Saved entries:
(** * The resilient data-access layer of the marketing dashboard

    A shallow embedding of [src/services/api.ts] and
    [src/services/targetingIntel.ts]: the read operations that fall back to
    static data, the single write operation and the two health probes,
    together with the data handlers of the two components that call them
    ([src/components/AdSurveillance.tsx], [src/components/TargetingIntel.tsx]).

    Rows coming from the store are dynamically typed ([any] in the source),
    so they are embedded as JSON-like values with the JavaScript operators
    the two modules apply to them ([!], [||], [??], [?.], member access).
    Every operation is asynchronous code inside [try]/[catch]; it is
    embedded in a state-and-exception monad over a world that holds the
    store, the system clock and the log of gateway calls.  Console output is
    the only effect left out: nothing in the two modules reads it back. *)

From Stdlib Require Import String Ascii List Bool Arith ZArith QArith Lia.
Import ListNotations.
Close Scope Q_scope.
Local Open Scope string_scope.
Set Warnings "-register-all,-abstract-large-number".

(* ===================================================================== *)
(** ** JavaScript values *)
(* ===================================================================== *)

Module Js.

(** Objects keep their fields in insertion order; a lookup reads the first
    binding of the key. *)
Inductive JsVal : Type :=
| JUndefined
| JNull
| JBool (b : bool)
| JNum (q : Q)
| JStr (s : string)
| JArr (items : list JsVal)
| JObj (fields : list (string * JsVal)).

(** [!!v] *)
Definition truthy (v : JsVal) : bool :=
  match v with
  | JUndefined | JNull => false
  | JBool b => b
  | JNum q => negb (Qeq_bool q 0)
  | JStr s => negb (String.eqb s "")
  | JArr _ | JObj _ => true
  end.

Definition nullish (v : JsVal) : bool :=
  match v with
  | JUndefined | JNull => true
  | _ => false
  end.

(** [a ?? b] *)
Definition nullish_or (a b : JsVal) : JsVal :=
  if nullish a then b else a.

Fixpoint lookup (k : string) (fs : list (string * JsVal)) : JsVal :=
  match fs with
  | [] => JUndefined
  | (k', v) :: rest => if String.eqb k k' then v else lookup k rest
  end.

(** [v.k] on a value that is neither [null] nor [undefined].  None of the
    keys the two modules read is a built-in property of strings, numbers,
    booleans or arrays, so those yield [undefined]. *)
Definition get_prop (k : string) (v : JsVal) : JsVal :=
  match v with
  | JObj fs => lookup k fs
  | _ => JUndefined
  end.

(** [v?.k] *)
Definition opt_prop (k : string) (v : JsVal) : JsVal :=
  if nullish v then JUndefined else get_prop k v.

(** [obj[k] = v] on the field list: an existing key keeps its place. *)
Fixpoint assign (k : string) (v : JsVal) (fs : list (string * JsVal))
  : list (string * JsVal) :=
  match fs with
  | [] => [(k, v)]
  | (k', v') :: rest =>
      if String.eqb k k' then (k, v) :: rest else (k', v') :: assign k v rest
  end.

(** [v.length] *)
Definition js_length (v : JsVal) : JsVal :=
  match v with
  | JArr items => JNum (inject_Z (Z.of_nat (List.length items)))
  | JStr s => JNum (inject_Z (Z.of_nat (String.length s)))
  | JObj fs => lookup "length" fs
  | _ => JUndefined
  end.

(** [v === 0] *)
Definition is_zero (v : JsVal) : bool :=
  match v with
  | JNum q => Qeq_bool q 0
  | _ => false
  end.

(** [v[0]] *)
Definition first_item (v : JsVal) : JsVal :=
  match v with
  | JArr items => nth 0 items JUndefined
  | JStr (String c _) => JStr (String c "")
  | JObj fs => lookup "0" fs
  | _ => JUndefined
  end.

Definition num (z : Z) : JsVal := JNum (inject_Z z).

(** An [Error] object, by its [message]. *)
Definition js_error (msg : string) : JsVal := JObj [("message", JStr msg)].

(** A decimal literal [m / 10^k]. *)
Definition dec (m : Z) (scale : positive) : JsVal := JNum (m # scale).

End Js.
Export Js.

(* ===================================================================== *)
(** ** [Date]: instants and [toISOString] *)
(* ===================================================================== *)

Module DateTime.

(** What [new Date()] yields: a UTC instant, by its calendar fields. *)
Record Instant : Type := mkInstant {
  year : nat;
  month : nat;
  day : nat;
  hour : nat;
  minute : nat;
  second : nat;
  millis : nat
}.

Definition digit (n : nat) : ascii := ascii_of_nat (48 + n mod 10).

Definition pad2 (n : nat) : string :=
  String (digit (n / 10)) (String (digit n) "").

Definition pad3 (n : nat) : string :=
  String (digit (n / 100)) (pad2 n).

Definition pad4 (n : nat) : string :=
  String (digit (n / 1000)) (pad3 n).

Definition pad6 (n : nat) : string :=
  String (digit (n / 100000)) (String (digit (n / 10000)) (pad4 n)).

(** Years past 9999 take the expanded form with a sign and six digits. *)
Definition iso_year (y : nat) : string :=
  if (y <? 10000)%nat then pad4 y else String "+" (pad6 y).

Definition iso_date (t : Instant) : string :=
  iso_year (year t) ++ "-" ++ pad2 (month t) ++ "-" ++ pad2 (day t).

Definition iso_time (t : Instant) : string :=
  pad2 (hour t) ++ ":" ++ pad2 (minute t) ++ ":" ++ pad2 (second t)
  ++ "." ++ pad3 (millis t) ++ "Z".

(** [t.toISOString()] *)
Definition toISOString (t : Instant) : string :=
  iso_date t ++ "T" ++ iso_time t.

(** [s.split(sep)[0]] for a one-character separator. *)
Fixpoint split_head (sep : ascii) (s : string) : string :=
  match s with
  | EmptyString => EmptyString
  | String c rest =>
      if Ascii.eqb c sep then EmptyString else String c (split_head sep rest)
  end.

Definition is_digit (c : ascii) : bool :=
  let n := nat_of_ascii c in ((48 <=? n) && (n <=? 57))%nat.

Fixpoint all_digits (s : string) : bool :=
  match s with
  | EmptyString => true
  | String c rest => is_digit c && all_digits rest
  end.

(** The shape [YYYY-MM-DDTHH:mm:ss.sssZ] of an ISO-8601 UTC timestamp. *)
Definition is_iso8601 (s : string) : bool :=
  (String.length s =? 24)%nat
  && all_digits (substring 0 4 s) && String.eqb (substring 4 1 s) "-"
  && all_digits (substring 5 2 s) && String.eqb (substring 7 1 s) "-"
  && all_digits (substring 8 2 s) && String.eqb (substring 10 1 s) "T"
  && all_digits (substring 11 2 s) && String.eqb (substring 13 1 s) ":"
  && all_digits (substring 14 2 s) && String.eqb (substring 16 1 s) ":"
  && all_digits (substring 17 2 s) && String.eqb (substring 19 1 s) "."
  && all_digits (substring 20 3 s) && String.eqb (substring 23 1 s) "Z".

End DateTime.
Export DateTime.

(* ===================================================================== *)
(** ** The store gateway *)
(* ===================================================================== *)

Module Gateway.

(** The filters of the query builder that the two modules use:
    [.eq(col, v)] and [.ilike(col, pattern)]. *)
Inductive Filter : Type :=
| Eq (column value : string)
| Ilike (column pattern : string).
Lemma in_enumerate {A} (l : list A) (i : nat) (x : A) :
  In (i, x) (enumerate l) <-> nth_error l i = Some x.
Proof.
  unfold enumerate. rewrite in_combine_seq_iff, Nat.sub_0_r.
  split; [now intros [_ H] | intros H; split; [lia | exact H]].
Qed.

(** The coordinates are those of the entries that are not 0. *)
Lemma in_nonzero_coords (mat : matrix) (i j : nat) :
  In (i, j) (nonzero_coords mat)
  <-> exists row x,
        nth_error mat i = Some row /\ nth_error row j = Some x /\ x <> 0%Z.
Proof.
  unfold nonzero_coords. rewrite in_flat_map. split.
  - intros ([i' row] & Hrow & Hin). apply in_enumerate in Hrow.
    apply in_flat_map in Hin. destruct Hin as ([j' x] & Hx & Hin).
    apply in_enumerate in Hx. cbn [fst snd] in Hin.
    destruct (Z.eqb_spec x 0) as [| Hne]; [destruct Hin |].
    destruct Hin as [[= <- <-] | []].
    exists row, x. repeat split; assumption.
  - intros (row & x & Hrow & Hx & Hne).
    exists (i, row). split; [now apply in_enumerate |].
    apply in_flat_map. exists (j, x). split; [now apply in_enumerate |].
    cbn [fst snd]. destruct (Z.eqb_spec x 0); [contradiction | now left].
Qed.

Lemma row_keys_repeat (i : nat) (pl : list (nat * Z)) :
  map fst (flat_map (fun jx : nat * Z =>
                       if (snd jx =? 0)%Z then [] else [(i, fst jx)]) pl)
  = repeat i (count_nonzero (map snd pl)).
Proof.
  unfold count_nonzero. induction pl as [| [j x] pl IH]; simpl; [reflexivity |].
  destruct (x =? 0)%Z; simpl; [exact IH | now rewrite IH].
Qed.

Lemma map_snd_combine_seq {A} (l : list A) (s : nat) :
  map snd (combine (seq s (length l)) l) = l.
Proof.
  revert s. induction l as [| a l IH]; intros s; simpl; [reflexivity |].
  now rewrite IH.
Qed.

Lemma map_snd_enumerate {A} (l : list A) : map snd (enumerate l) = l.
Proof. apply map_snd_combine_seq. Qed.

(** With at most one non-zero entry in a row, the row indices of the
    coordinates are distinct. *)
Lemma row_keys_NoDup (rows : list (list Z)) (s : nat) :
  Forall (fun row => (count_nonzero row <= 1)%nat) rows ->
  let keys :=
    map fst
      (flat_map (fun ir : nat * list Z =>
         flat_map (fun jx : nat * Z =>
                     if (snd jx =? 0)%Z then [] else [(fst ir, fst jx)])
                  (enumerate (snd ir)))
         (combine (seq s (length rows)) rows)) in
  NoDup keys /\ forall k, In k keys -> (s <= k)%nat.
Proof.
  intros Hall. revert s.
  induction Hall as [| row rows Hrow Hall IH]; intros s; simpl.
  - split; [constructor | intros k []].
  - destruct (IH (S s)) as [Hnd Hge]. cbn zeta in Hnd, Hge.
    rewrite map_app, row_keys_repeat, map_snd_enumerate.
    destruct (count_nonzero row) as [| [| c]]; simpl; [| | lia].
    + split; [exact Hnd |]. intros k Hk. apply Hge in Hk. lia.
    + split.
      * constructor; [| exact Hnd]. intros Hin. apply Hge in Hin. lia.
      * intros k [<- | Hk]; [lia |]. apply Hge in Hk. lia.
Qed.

...

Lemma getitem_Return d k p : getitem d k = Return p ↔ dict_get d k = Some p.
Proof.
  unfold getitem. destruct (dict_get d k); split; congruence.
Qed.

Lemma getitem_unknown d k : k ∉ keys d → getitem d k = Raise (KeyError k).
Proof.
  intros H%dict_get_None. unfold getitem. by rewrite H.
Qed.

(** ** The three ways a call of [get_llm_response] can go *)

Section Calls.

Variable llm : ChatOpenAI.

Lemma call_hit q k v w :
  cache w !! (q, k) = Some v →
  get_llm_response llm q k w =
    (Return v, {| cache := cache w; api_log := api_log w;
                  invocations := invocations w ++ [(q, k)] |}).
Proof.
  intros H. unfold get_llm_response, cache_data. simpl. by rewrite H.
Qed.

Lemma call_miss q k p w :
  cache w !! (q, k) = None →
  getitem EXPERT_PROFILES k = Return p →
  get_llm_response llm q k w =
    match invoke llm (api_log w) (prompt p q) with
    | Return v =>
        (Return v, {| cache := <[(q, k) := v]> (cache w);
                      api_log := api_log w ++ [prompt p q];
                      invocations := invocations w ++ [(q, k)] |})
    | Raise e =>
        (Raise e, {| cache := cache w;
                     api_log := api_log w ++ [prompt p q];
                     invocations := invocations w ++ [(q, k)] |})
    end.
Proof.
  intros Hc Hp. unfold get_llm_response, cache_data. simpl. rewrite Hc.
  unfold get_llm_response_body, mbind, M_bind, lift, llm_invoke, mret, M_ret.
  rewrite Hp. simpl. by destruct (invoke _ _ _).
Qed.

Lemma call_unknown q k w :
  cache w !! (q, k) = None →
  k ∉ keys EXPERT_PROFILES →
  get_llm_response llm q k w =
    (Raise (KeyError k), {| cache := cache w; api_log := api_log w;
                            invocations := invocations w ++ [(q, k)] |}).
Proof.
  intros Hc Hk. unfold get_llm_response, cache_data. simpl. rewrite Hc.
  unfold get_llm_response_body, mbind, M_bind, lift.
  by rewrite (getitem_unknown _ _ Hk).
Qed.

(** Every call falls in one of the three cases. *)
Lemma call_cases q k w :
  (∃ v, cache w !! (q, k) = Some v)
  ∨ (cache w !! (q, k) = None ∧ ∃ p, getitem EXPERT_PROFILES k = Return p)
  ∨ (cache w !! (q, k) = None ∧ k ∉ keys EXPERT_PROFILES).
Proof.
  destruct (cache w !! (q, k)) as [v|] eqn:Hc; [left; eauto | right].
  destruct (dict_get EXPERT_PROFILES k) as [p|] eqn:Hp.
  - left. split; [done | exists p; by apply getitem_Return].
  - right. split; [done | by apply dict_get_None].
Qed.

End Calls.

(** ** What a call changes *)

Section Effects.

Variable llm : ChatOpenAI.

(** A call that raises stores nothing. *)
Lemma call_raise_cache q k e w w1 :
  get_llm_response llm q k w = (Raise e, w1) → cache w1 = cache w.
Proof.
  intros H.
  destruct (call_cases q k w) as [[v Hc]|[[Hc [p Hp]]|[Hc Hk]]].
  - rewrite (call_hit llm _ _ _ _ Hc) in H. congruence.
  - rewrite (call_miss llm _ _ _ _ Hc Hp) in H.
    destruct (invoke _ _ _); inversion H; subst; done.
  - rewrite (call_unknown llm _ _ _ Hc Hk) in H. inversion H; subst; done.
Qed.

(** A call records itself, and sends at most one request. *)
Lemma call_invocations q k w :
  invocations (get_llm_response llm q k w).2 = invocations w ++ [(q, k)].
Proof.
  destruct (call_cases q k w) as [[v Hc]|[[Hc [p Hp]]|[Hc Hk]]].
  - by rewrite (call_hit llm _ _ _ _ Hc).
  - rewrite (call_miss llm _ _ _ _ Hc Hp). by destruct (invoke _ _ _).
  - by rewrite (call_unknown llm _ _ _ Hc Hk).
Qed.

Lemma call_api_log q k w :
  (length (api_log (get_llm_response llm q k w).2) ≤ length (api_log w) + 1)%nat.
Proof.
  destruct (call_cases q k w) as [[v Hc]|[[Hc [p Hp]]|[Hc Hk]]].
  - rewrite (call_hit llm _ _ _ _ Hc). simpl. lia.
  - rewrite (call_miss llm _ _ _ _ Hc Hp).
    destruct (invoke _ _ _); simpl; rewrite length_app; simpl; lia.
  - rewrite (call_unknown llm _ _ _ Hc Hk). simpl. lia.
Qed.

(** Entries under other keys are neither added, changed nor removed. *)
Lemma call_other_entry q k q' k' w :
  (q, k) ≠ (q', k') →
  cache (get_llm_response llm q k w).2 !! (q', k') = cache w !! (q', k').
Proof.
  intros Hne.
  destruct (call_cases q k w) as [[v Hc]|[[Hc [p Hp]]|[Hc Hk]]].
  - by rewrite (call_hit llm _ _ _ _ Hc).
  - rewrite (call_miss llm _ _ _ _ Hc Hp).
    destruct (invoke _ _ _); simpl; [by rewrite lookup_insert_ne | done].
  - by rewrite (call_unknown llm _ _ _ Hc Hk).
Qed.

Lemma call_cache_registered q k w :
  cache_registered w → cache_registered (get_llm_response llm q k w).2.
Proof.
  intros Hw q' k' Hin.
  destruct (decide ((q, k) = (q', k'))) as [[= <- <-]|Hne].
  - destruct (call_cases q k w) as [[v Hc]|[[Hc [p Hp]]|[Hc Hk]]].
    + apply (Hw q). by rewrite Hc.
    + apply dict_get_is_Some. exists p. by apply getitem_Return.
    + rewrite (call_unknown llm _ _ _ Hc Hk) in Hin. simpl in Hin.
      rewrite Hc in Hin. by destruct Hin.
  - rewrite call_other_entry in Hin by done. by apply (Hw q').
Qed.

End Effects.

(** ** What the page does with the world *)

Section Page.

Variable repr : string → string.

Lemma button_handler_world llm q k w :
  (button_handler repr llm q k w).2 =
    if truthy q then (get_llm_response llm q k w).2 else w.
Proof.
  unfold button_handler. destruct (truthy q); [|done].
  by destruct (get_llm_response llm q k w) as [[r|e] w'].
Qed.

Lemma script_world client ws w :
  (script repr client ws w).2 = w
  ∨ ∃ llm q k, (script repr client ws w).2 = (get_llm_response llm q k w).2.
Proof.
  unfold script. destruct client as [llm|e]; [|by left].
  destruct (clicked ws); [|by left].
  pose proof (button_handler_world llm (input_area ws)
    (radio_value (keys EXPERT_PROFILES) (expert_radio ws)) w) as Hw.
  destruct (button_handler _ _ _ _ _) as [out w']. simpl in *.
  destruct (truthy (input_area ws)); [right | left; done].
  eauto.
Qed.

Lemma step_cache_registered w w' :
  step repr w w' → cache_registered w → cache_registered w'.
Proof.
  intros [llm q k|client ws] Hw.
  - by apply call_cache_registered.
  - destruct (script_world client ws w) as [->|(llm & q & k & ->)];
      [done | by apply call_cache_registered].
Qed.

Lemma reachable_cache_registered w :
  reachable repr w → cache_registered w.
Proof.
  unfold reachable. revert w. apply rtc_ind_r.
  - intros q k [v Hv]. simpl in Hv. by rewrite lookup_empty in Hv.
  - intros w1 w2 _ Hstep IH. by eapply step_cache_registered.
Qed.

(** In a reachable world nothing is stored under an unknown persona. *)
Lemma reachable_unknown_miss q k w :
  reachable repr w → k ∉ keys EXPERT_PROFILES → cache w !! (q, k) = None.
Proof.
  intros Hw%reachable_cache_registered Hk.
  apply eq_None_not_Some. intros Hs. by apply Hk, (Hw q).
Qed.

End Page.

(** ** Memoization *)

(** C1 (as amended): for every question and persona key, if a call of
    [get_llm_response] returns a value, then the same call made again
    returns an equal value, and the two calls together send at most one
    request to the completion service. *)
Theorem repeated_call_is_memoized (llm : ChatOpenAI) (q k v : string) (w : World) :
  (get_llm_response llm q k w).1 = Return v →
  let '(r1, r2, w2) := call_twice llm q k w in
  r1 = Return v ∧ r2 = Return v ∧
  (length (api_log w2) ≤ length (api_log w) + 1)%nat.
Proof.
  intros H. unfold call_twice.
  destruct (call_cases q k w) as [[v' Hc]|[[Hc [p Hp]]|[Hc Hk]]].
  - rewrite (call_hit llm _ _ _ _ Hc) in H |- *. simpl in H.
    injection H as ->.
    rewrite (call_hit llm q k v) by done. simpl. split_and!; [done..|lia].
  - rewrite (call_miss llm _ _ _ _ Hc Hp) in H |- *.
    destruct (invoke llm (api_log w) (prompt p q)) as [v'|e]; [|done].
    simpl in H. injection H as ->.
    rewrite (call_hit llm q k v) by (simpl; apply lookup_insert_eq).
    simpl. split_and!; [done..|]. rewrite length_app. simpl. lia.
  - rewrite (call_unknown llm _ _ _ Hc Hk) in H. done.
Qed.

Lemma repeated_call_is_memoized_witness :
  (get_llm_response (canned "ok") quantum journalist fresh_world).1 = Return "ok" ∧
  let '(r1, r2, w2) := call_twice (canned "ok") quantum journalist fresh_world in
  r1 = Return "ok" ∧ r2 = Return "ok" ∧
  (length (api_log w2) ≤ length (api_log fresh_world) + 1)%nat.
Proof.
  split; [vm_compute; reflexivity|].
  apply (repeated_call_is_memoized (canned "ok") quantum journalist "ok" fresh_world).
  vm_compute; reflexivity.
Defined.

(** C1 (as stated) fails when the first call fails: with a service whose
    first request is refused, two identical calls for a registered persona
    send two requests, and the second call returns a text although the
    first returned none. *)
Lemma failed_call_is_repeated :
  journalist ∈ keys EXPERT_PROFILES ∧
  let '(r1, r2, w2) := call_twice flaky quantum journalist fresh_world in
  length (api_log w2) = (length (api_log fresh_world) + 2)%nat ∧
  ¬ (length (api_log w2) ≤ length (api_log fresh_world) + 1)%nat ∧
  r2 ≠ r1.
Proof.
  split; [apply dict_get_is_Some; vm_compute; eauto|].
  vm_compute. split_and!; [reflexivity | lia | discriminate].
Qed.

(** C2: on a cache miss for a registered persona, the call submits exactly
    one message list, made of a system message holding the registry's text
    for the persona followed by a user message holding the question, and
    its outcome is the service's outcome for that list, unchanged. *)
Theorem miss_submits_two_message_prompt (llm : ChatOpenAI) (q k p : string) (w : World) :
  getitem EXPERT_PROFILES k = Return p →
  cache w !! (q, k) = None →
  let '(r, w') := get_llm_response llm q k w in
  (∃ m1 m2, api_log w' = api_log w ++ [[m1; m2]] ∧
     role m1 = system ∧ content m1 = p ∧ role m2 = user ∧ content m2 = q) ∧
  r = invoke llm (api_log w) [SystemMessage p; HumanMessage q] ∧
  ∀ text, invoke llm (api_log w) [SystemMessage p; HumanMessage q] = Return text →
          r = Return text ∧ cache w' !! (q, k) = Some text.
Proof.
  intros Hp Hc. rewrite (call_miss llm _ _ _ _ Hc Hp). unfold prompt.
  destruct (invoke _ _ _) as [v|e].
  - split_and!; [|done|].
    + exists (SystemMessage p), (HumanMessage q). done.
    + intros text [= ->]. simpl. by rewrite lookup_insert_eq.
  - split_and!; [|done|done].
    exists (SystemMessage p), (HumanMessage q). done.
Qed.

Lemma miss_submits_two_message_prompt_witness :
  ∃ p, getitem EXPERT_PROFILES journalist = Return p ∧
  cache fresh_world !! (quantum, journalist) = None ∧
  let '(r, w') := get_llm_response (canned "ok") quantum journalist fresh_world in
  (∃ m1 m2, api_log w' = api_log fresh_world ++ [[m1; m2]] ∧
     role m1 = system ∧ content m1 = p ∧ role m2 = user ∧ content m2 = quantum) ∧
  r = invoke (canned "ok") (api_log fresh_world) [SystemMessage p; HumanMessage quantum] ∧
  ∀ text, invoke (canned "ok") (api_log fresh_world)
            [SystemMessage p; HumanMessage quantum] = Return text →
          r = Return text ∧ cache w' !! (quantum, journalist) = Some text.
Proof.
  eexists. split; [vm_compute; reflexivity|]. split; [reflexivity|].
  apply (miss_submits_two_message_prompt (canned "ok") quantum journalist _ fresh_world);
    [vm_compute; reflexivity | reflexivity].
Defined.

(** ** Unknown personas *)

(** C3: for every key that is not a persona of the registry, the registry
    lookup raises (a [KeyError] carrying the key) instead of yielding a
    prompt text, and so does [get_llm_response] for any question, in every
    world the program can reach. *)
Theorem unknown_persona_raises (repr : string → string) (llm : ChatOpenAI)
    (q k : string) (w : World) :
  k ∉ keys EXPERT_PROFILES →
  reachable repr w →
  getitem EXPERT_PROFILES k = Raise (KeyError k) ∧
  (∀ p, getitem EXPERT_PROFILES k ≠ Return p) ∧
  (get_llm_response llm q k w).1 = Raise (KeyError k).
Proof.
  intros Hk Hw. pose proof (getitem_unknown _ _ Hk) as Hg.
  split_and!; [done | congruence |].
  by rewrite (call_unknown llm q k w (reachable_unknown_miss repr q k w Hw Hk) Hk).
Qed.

EXERCISE AIM: Tally the lines of the records above that contain the word "eauto". Give only the total.

RESULT: 3